Dateline La Orotava, Tenerife.
The journey over to the Canaries was fraught with a few problems, some that could only be solved with acceptance and outlays of cold hard cash, and others that could only be solved with massive amounts of wine and beer. But we landed in the greatest little place, and Ziggy is very happy with her new found freedom and abundance of grass.  We are on a finca, which is an old banana plantation with the large old mansion converted into separate apartments. We have this very roomy one bedroom with a big kitchen, huge bathroom, living room and spacious bedroom. On the property the lush landscaping is backdropped on one side by the snow topped el Tiede volcano and the sea below on the other side. We are able to walk to the charming town of La Orotavaa in about 10 minutes. One thing that has surprised us is how populous this area is. We are a bit worried about riding on these roads with all of these cars. Hopefully today we will be able to get air in our tires. This has been more of a challenge than you might imagine. And today, being Sunday, we have been warned NOTHING will be open.

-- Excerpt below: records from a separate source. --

Lemma line_direction_switch_witness :
  shift_defined 3
  /\ (3 < BitsCount)%N /\ (BitsCount <= RegisterBits)%N
  /\ reg_ok main_mem (DDR portA)
  /\ exists m_out m_in : gmap N Z,
       (out_bit portA 3 main_mem = (Ok tt, m_out)
        /\ bit_assigned (contents main_mem (DDR portA))
             (contents m_out (DDR portA)) 3 true
        /\ forall a, a <> DDR portA -> m_out !! a = main_mem !! a)
       /\ (in_bit portA 3 main_mem = (Ok tt, m_in)
           /\ bit_assigned (contents main_mem (DDR portA))
                (contents m_in (DDR portA)) 3 false
           /\ forall a, a <> DDR portA -> m_in !! a = main_mem !! a).
Proof.
  assert (HI0 : shift_defined 3) by (vm_compute; reflexivity).
  assert (Hi : (3 < BitsCount)%N) by concrete_lt.
  assert (HW : (BitsCount <= RegisterBits)%N) by concrete_le.
  assert (Hd : reg_ok main_mem (DDR portA)) by concrete_range.
  split; [exact HI0|].
  split; [exact Hi|]. split; [exact HW|]. split; [exact Hd|].
  exact (line_direction_switch portA 3 main_mem HI0 Hi HW Hd).
Defined.

Lemma whole_port_direction_switch_witness :
  shift_defined BitsCount
  /\ (BitsCount <= RegisterBits)%N /\ reg_ok all_out_mem DDRA
  /\ exists m_out m_in : gmap N Z,
       (out portA all_out_mem = (Ok tt, m_out)
        /\ (forall j, 0 <= j < Z.of_N BitsCount ->
              Z.testbit (contents m_out DDRA) j = true)
        /\ (forall j, Z.of_N BitsCount <= j ->
              Z.testbit (contents m_out DDRA) j
              = Z.testbit (contents all_out_mem DDRA) j)
        /\ forall a, a <> DDRA -> m_out !! a = all_out_mem !! a)
       /\ (in_ portA all_out_mem = (Ok tt, m_in)
           /\ (forall j, 0 <= j < Z.of_N BitsCount ->
                 Z.testbit (contents m_in DDRA) j = false)
           /\ (forall j, Z.of_N BitsCount <= j ->
                 Z.testbit (contents m_in DDRA) j
                 = Z.testbit (contents all_out_mem DDRA) j)
           /\ forall a, a <> DDRA -> m_in !! a = all_out_mem !! a).
Proof.
  assert (HI0 : shift_defined BitsCount) by (vm_compute; reflexivity).
  assert (HW : (BitsCount <= RegisterBits)%N) by concrete_le.
  assert (Hd : reg_ok all_out_mem DDRA) by concrete_range.
  split; [exact HI0|].
  split; [exact HW|]. split; [exact Hd|].
  exact (whole_port_direction_switch DDRA PORTA PINA all_out_mem HI0 HW Hd).
Defined.

Lemma write_bit_on_output_line_witness :
  shift_defined 0
  /\ (0 < BitsCount)%N /\ (BitsCount <= RegisterBits)%N
  /\ reg_ok line0_out_mem (PORT portA)
  /\ Z.testbit (contents line0_out_mem (DDR portA)) 0 = true
  /\ exists m' : gmap N Z,
       write_bit portA 0 true line0_out_mem = (Ok tt, m')
       /\ bit_assigned (contents line0_out_mem (PORT portA))
            (contents m' (PORT portA)) 0 true
       /\ forall a, a <> PORT portA -> m' !! a = line0_out_mem !! a.
Proof.
  assert (HI0 : shift_defined 0) by (vm_compute; reflexivity).
  assert (Hi : (0 < BitsCount)%N) by concrete_lt.
  assert (HW : (BitsCount <= RegisterBits)%N) by concrete_le.
  assert (Hp : reg_ok line0_out_mem (PORT portA)) by concrete_range.
  assert (Hb : Z.testbit (contents line0_out_mem (DDR portA)) 0 = true)
    by (vm_compute; reflexivity).
  split; [exact HI0|].
  split; [exact Hi|]. split; [exact HW|]. split; [exact Hp|].
  split; [exact Hb|].
  exact (write_bit_on_output_line portA 0 true line0_out_mem HI0 Hi HW Hp Hb).
Defined.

We drove part way up the road to the volcano yesterday. It was shrouded in fog, and we turned around about 1/2 way up the 20 mile road. It is our ultimate goal while we are here to get to the top, 10,000' high, on our bikes. Dreams are free....
Later, folks.

Thursday, March 20, 2014

We gave our experience so far an A-, after expecting it to be a horrible trial. After all, we had to turn right as we got on the plane (which means flying in the village at the back of the plane...) oh, don't judge me...when you have been blessed to fly internationally in business a number of times, knowing you will be packed in for the next 12 hours with another 250 people and your dog, with absolutely no place to put your feet makes you dread what was ahead of us.  Ziggy was amazing, never cried or freaked out. However the floors in the Munich airport may never recover. I had brought almost enough paper towels.
For those of you who know Larry at all, I should have documented our pizza and beer experience at 1 am in the hotel bar. So, after a non restful night, we are off today to our first destination, the Canary Islands. Can't wait to settle in someplace and unpack.  I have been living out of bags and planning my packing, doing my packing, rethinking my packing and then forgetting what I have packed, stored, given away, and just plain lost over the past 2 months as we have bounced around California, relying on the kindness and generosity of our family and friends.
Catch you later everyone, from Tenerife.